Le cinéaste Hirokazu Kore-eda est connu pour au moins trois choses : sa faculté de diriger des enfants de façon convaincante (talent qui lui attire maints suffrages), son souci d’acuité réaliste (jusque dans ses essais de fantastique allégorique, comme After Life ou Air Doll) et sa tendance à vouloir faire passer la pilule réaliste sous des apparences conciliatrices voire badines (par la musique, notamment). Dans Tel père, tel fils, il y a bien des enfants correctement joués, mais ceux-ci restent ici moins des sujets que des objets, objets d’enjeux adultes auxquels le film s’intéresse avec une acuité dont les éclats d’absence de complaisance rappellent un film singulier de Kore-eda, le très bon Still Walking.
Désigner, mais ne pas trancher
C’est dans les termes voilés des piques conjugales routinières que d’entrée de jeu, M. et Mme Nonomiya signalent leurs différences sur l’éducation de leur fils Keita. Comme dans Still Walking, Kore-eda observe une cellule familiale où le ver du malentendu et de la cruauté au sourire bienveillant est dans le fruit du bonheur promu en valeur sociale et donc affiché par tous (c’est ici une famille aisée – le père, Ryota, est architecte). Le scénario se charge de mettre à nu ces fêlures par un coup de théâtre : les Nonomiya apprennent abruptement que Keita n’est pas leur fils biologique, qu’il y a eu un échange à la naissance. Soudain, le film devient celui de Ryota, prompt à se prétendre conforté dans une intuition qu’il aurait eue vis-à-vis de ce fils étranger (« c’était donc ça »), à chercher des responsables à cette anomalie (sa femme qui en tant que mère aurait dû s’en douter, la maternité…). Ses doutes, ses certitudes et ses calculs se font le moteur du film. Celui-ci fait mine de faire siens les thèmes des doutes explicites de Ryota (le lien père-fils se définit-il par le sang et par lui seul ?). Mais en même temps, il relève que la question n’est pas si simple, même pour ce personnage aux désirs décidément troubles : une fois contact pris avec le couple qui a élevé son fils sous le prénom de Ryusei (c’est-à-dire les parents biologiques de Keita), il caresse la glaçante idée – jamais concrétisée – d’obtenir par voie judiciaire la garde des deux garçons, comme si ceux-ci n’étaient plus que des objets à posséder… Sur le même mode déceptif, Kore-eda déclare formuler entre les deux couples un conflit de classes – assez grossièrement d’ailleurs, opposant aux bourgeois Nonomiya les Saiki, gens simples travaillant de leurs mains, aux manières moins guindées mais aussi aux personnalités moins affirmées, semblant là seulement comme contrepoint comique aux démarches de Ryota. Il y a pourtant ces moments où les familles de milieux différents se rapprochent, et pas toujours pour le meilleur : quand il s’agit d’espérer de grosses indemnités, par exemple ; ou quand, l’échange de bébés s’étant avéré un acte de malveillance, les mères (celles qu’on accusait trop rapidement de ne s’être doutées de rien) s’épanchent toutes deux de leur colère envers le coupable.

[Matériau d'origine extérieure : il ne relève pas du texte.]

(** X12. [Delete] gives up before the wait when the delete mutation or
    the status fetch returns an error: the error is returned, no further
    call is made, and the receiver keeps its resource data, identifier
    included, and its cached work request. *)
Theorem Delete_fails_before_wait (s : crud) w1 op :
  (forall e,
     client.DeleteLoadBalancer (Client s) (ResourceData.Id (D s))
       = (w1, (op, Some e)) ->
     Delete s =
       (Val (Some e),
        BuildCrud (D s) w1 (WorkRequest s) (Resource s)
          (Calls s ++ [client.DeleteLoadBalancerCall (ResourceData.Id (D s))]))) /\
  (forall w2 o e,
     client.DeleteLoadBalancer (Client s) (ResourceData.Id (D s))
       = (w1, (op, None)) ->
     client.GetWorkRequest w1 op = (w2, (o, Some e)) ->
     Delete s =
       (Val (Some e),
        BuildCrud (D s) w2 (WorkRequest s) (Resource s)
          (Calls s ++ [client.DeleteLoadBalancerCall (ResourceData.Id (D s));
                       client.GetWorkRequestCall op]))).
Proof.
  split.
  - intros e Hdel. unfold Delete. unfold bind at 1, gets at 1.
    unfold bind at 1, Client_DeleteLoadBalancer, call. rewrite Hdel.
    unfold bind at 1, ret. reflexivity.
  - intros w2 o e Hdel Hwr. unfold Delete. unfold bind at 1, gets at 1.
    unfold bind at 1, Client_DeleteLoadBalancer, call. rewrite Hdel.
    unfold bind at 1, ret at 1.
    unfold bind at 1, Client_GetWorkRequest, call. reduce. rewrite Hwr.
    unfold bind at 1, ret. now rewrite <- app_assoc.
Qed.
(** * Mock Payment Service: a shallow embedding and its properties

    The development models the request handlers of the mock payment
    service ([processPayment], [getPayment], [refundPayment] and
    [resetTransactions] of class [MockPaymentService]) as pure functions over
    an explicit transaction store, and proves the properties the
    specification states about them.

    Conventions of the embedding:
    - a JSON value received in a request body is a [jsval]; an object is
      the list of its properties, each name once; a missing property reads
      as [JUndefined], as in JavaScript; the body of a request that carries
      none is [JUndefined];
    - a handler that throws is answered by the error-handling middleware,
      and what it had assigned to a stored transaction before stays;
    - numbers are the finite doubles a JSON document can carry, seen as
      rationals ([Q]); only their being zero and their identity matter here;
    - strings are Rocq strings holding the UTF-8 encoding of the text;
    - the module-level [Map] named [transactions] is a [gmap string transaction]
      threaded through every handler;
    - the calls to [Math.random], [uuidv4] and [new Date().toISOString]
      are inputs of the handler, gathered in the record [env];
    - a handler returns the response it sends together with the new store;
    - the middleware that delays every request only postpones the handler
      and is left out. *)

From Stdlib Require Import Ascii String QArith.
From stdpp Require Import gmap strings list fin_maps.

Local Open Scope string_scope.

(** ** JavaScript values *)

#[warnings="-register-all"]
Inductive jsval : Type :=
| JUndefined
| JNull
| JBool (b : bool)
| JNum (q : Q)
| JStr (s : string)
| JArr (items : list jsval)
| JObj (fields : list (string * jsval)).

(** [ToBoolean]: what [!v] and [v || w] test. *)
Definition truthy (v : jsval) : bool :=
  match v with
  | JUndefined | JNull => false
  | JBool b => b
  | JNum q => negb (Qnum q =? 0)%Z
  | JStr EmptyString => false
  | JStr (String _ _) => true
  | JArr _ | JObj _ => true
  end.

(** [a || b] on values. *)
Definition js_or (a b : jsval) : jsval := if truthy a then a else b.

Fixpoint assoc (k : string) (fields : list (string * jsval)) : jsval :=
  match fields with
  | [] => JUndefined
  | (k', v) :: rest => if String.eqb k k' then v else assoc k rest
  end.

(** Reading the own property [k] of a value, for the property names the
    handlers read ([paymentMethod], [amount], [currency], [cardDetails],
    [billingInfo], [metadata], [number], [reason]): none of them is defined on
    a primitive, a string or an array, so only an object can hold one. On
    [null] and [undefined] the handlers read a property only behind
    [!cardDetails ||] or [?.], which give [undefined]. *)
Definition prop (k : string) (v : jsval) : jsval :=
  match v with
  | JObj fields => assoc k fields
  | _ => JUndefined
  end.

(** Reading a property of [v] throws: [v] is [undefined] or [null]. Of a
    request body this is the case when the request carries none. *)
Definition no_body (v : jsval) : bool :=
  match v with
  | JUndefined | JNull => true
  | _ => false
  end.

(** [v === s] for a string [s]. *)
Definition strict_eq_str (v : jsval) (s : string) : bool :=
  match v with
  | JStr t => String.eqb t s
  | _ => false
  end.

(** [list.includes(v)] for a list of strings. *)
Definition includes (l : list string) (v : jsval) : bool :=
  existsb (strict_eq_str v) l.

(** ** Whitespace stripping: [s.replace(/\s+/g, '')]

    The class [\s] of JavaScript, on the UTF-8 encoding: TAB, LF, VT, FF, CR,
    SPACE; U+00A0; U+1680; U+2000..U+200A, U+2028, U+2029, U+202F; U+205F;
    U+3000; U+FEFF. *)

Definition ws1 (a : ascii) : bool :=
  let n := N_of_ascii a in
  ((9 <=? n) && (n <=? 13) || (n =? 32))%N.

Ainsi, face à des idées générales peut-être trop propices à la simplicité (comme la définition de la paternité), Kore-eda prend-il soin de ne pas trancher, de réserver le droit à quelques scènes de déjouer le filtre de ces idées. D’une manière générale, comme souvent dans ses films, le réalisateur de Nobody Knows refuse de trancher quoi que ce soit, tâche de maintenir l’équilibre entre d’un côté l’observation acérée des replis sombres du comportement social humain, de l’autre le soulagement rapide de cette noirceur par le recours – sur le plan de la forme et de la musique choisie – à un sentimentalisme peu bruyant mais palpable censé triompher de ce qui empèse l’âme humaine. Cela donne ici un film dans l’ensemble pas toujours égal, pouvant donner une impression d’inaboutissement, mais où ces moments de lucidité sans cruauté mais sans complaisance sont assez rares et précieux pour qu’on en sache gré au cinéaste et qu’on ne soit pas indifférent à son travail.